Azure Firewall – Hub/Spoke Hybrid Network with Forced Tunnelling

Update – I spoke to Microsoft and they agreed and have updated the documentation to highlight this scenario.

The Azure Firewall is a great option if you want to have a centralised firewall device within your Azure network architecture. I followed the Microsoft documentation to integrate the Azure Firewall into a Hybrid Network consisting of an on-premises network, a centralised Azure Hub Network and an Azure Spoke VNet. However, I was getting connectivity issues to the Azure KMS and the reason was not immediately clear.

You can read that documentation at the following link,
It’s quite a detailed step by step tutorial, and it does a great job of helping you set up an Azure FW in this scenario. However, as mentioned when I set everything up and tested activating an Azure VM to the Azure KMS the connection would fail. I checked all the UDRs created on the GatewaySubnet and Spoke Subnets to route through the Azure FW.

1 – Image supplied –

I was able to confirm that on-premises traffic was routing through the Azure FW, and I created a rule on the firewall to allow the Azure KMS, I even enabled logging on the Azure Firewall and could see that the traffic was being allowed by the Azure FW but I still could not activate my VMs.

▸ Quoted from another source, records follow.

(** * Spectra: digit stream to raster image

    A shallow embedding of [main] of [spectra.c] (from the point where the
    command line has been parsed) and of the libgd and stdio calls it makes,
    followed by the properties of the validation, of the raster scan and of
    the error paths.

    Platform assumptions: [int] is 32 bits wide, [long] and [unsigned long]
    64 bits (LP64), the input is a regular file, so that [st_size] is its
    length, and two different file names are two different files. *)

From Stdlib Require Import ZArith Lia Strings.String Strings.Ascii Strings.Byte DecimalString.
From stdpp Require Import base tactics option list list_numbers.

Local Open Scope Z_scope.

(** ** C integer arithmetic *)

(** Wrap-around of a 32-bit signed [int]. *)
Definition int_wrap (z : Z) : Z := (z + 2 ^ 31) mod 2 ^ 32 - 2 ^ 31.

(** [a * b] on [int] operands. *)
Definition int_mul (a b : Z) : Z := int_wrap (a * b).

(** [v++] on an [unsigned long]. *)
Definition ulong_incr (v : Z) : Z := (v + 1) mod 2 ^ 64.

(** ** The part of libgd the program uses

    A palette image: [pixels] is the [sy] x [sx] array of palette indices
    ([pixels[y][x]], one [unsigned char] each, zeroed at creation), [palette]
    the colours allocated so far, in allocation order ([colorsTotal] is its
    length). *)

Record gdImage : Type := GdImage {
  sx : Z;
  sy : Z;
  pixels : list (list Z);
  palette : list (Z * Z * Z)
}.

Definition gdMaxColors : Z := 256.

(** [gdImageCreate(sx, sy)]: all pixels 0, no colour allocated.  The sizes
    [main] passes (1 .. 3000) are far from libgd's overflow checks; running
    out of memory is not modelled. *)
Definition gd_create (w h : Z) : gdImage :=
  {| sx := w; sy := h;
     pixels := replicate (Z.to_nat h) (replicate (Z.to_nat w) 0);
     palette := [] |}.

It turns out that when you are considering the Azure FW within your network architecture you need to decide on its use case as an internet gateway for inbound and outbound traffic. Do you want the Azure FW to be the centralised egress point that Azure VMs can use to reach the internet? If yes, then you need to consider how your hybrid network connectivity to on-premises is configured. Turns out that that ExpressRoute was enabled for Forced Tunnelling, so a Default Route is being advertised by BGP to the Hub Network where the Azure FW is located.

What this means is that the Azure FW will route all traffic back on-premises as well, unless you create a more specific UDR and assign it to the AzureFirewallSubnet. Now in my case, for this network architecture we certainly wanted to use the Azure FW as the centralised internet GW for Azure VMs so we defined the UDR with a route, ( – Next Hop Type – Internet) and assigned it to the AzureFirewallSubnet.

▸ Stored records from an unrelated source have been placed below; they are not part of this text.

(** * Audio Summariser: the recorder page (src/app/page.tsx)

    A shallow embedding of the [AudioRecorderPage] component: its email
    validation, its three handlers ([startRecording], [stopRecording],
    [processAudio]), the two callbacks it installs on the [MediaRecorder]
    and the part of the JSX that decides which button is offered.

    JavaScript strings are sequences of UTF-16 code units; the browser
    (media devices, recorder, network) is an environment whose answers are
    parameters of the handlers, and whose resources live in a [World]. *)

From Stdlib Require Import NArith Ascii String.
From stdpp Require Import base list gmap.

Open Scope N_scope.

(** ** JavaScript strings *)

Module Js.

Definition code_unit := N.
Definition jsstring := list code_unit.

(** A source literal (ASCII only in this file) as a JavaScript string. *)
Definition lit (s : string) : jsstring :=
  map N_of_ascii (list_ascii_of_string s).

Definition AT : code_unit := 64.      (* @ *)
Definition DOT : code_unit := 46.     (* . *)
Definition DQUOTE : code_unit := 34.  (* double quote *)

(** The class [\s] of ECMAScript: WhiteSpace and LineTerminator. *)
Definition is_space (c : code_unit) : bool :=
  (c =? 9) || (c =? 10) || (c =? 11) || (c =? 12) || (c =? 13) || (c =? 32)
  || (c =? 160) || (c =? 5760) || ((8192 <=? c) && (c <=? 8202))
  || (c =? 8232) || (c =? 8233) || (c =? 8239) || (c =? 8287)
  || (c =? 12288) || (c =? 65279).

(** Truthiness of a string: only the empty string is falsy. *)
Definition truthy (s : jsstring) : bool :=
  match s with [] => false | _ :: _ => true end.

After doing this, the Azure FW is enabled as our Internet Gateway, and the Azure KMS activation succeeds.

The missing step in the documentation is that it assumes that Forced Tunnelling is not enabled, and by default the Azure FW would have a default route to Internet through Azure’s network. However, if Forced Tunnelling is enabled in your ExpressRoute or through UDRs in a VPN configuration you will need to define a UDR and assign it to your AzureFirewallSubnet. Obviously, only do this if your goal is to use the Azure FW as the egress point for your internet in Azure, if you still want to continue to force all traffic on premises and just have the Azure FW as another firewall to secure your spoke VNets then leave your Forced Tunnelling configuration as is.